YOUR ASSIGNMENT:
Write down exactly the lines of the records below, beginning with the first and ending with the line that includes "detection of the".

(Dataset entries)
= Beginning of Section =

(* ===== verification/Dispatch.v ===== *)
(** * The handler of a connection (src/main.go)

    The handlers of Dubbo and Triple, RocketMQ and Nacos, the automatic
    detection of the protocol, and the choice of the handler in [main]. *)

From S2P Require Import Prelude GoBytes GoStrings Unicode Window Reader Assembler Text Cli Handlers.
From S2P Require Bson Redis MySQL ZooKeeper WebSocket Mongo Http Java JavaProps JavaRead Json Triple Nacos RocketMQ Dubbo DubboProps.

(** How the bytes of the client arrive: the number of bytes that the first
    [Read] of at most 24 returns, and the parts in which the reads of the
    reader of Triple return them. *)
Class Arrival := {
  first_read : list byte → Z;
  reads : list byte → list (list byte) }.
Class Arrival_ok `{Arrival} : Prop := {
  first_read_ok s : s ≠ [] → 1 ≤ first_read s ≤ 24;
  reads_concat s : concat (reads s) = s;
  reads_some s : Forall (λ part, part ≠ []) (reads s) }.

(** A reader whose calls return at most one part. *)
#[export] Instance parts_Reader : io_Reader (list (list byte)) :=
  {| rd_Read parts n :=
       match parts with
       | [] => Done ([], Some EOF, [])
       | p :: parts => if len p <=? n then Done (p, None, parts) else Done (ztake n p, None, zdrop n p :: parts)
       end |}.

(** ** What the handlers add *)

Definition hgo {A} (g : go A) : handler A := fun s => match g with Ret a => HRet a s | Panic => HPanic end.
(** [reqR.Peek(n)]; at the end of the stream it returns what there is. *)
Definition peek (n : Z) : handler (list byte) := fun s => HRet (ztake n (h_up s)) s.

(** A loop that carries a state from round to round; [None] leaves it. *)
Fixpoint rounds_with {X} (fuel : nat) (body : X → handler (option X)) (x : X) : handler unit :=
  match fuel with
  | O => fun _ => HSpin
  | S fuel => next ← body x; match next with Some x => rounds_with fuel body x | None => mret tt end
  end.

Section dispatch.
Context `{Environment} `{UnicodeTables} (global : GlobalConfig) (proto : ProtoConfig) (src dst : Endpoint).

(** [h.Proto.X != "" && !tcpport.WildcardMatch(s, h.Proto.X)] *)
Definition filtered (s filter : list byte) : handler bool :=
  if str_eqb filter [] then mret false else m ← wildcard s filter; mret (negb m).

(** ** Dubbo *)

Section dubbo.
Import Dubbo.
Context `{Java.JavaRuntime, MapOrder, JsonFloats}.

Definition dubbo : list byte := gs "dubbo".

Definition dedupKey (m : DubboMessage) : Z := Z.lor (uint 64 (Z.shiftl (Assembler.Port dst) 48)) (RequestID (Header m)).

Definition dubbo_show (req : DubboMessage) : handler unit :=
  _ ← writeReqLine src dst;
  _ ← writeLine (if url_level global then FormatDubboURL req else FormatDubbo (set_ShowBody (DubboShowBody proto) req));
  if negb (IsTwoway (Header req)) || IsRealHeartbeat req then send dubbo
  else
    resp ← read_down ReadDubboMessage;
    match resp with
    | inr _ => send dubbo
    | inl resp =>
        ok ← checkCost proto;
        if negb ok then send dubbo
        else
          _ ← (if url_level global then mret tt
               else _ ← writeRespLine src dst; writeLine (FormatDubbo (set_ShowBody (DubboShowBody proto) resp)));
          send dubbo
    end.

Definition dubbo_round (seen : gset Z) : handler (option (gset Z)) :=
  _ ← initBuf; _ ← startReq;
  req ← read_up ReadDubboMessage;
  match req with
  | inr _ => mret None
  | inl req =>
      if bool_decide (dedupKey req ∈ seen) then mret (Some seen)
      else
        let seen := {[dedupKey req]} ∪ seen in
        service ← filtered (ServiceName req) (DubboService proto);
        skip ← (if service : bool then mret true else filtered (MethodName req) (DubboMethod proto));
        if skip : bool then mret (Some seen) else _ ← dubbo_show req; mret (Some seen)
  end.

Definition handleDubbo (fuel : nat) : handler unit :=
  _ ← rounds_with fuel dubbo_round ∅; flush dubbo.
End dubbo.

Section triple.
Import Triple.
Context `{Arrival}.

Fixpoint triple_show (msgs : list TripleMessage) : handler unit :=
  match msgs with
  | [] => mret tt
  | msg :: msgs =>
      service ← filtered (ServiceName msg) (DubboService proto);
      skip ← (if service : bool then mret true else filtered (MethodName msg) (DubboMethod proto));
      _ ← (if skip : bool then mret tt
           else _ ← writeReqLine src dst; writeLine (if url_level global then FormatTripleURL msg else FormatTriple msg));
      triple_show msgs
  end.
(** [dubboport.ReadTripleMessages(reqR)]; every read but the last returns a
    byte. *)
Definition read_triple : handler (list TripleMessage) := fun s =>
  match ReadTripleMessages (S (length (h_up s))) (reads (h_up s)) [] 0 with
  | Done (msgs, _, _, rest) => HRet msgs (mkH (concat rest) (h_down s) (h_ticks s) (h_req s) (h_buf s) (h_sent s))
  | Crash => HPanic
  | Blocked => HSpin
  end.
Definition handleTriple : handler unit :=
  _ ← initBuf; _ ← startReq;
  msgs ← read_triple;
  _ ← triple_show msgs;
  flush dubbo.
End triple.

= End of Section =

COMPLETED TASK:
(* ===== verification/Dispatch.v ===== *)
(** * The handler of a connection (src/main.go)

    The handlers of Dubbo and Triple, RocketMQ and Nacos, the automatic
    detection of the protocol, and the choice of the handler in [main]. *)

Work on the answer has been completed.